Description (Provided by applicant): Feline infectious peritonitis (FIP) is a dangerous systemic infection caused by feline coronaviruses (FCoVs) and is a leading cause of mortality in cats. This virus is clinically one of the most important pathogens of cats, because there is no reliable diagnosis, vaccine, or treatment for the FIP disease. FCoVs exist in two major serotypes (types 1 and 2) and normally infect the intestinal tract, causing minimal clinical signs. A recent model suggests that an “internal mutation” is responsible for the conversion of the benign enteric virus (feline enteric coronavirus, FECV) to a pathogenic form (feline infectious peritonitis virus, FIPV) that causes FIP. Two well-established type 2 FCoV isolates (FECV-1683 and FIPV-1146) are known to cause mild GI disease or FIP respectively.
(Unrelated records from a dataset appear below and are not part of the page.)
(** * SpendWise: expense policy evaluation, visibility and currency conversion

    A shallow embedding of the decision logic of the SpendWise application:
    the Express/SQLite server ([server.js]), the React expense context
    ([ExpenseContext.tsx]), the submission form ([AddExpense.tsx]), the
    policy page ([ExpensePolicy.tsx]), the fraud heuristics ([utils/ai.ts],
    [utils/fraud.ts]) and the currency converter ([utils/currency.ts]).

    Conventions of the embedding.
    - A JavaScript [Date] is its time value: milliseconds since the epoch, as
      a [Z].  An invalid date is [None].  Local time is UTC plus a fixed
      offset [tza] (milliseconds); daylight saving is outside the model.
    - Money amounts of expenses and policies (JS numbers, SQLite REAL) are
      decimal values with two fractional digits, held as an integer number of
      hundredths; binary floating point rounding is outside the model.  The
      sums of hundredths are the sums of the code where the amounts are
      whole units of at most 15 digits, and the policy decision is stated
      there; the totals of the summaries are stated over an addition of
      which nothing is assumed.
    - The amounts and rates of the currency converter are exact rationals:
      the properties say which rates a conversion uses and which operations
      it applies, and no identity of the arithmetic.
    - SQL tables are lists of rows in insertion order; TEXT columns are
      strings compared bytewise, as SQLite's default collation does. *)

From Stdlib Require Import ZArith List String Ascii Bool Lia QArith DecimalString.
Import ListNotations.

Local Open Scope string_scope.
Local Open Scope Z_scope.

(** ** Strings and number formatting *)

Module Text.

(** Decimal numeral of an integer, with a minus sign when negative. *)
Definition showInt (n : Z) : string := NilZero.string_of_int (Z.to_int n).

Definition pad2 (n : Z) : string :=
  if n <? 10 then "0" ++ showInt n else showInt n.

Definition pad3 (n : Z) : string :=
  if n <? 10 then "00" ++ showInt n
  else if n <? 100 then "0" ++ showInt n else showInt n.

Definition pad4 (n : Z) : string :=
  if n <? 1000 then "0" ++ pad3 n else showInt n.

Definition pad6 (n : Z) : string :=
  if n <? 10000 then "00" ++ pad4 n
  else if n <? 100000 then "0" ++ showInt n else showInt n.

Definition signOf (h : Z) : string := if h <? 0 then "-" else "".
Pathogenic differences between FECV-1683 and FIPV-1146 have been mapped to the S2 (fusion) domain of the spike protein, indicating that virus entry is a critical factor in determining pathogenesis. We have recently developed a microfluidic-based, single particle tracking (SPT) assay that offers exquisite control over the sequence of triggers FCoVs use to induce membrane fusion, enabling the quantitative study the membrane fusion process. Importantly, this assay incorporates the proteinaceous receptor for FCoVs, which until now, was a major obstacle to carrying out single particle fusion studies of coronaviruses. The overall goal of this proposal is to employ this assay to study how the sequence of triggers (which, in nature, varies depending on the host cell) impacts the fusion pathway and fusion kinetics of both FECV and FIPV. These studies will provide important insight into tissue tropism of this virus. Once the fusion pathways have been characterized for these viruses, we propose to develop monoclonal antibodies that target the conserved fusion peptide of FCoVs and use the SPT assay to identify the MAbs that result in the most anti-fusogenic activity. Our studies are likely to have great clinical impact in the treatment of this disease in the cat and can be directly applied to both the development of anti-viral therapeutics and diagnostic tests.

The project represents the concerted efforts of two experienced PIs within the veterinary and engineering colleges at Cornell, who will apply their combined expertise to advance our understanding of feline coronavirus infection with the goal of identifying new reagents for FIP therapy.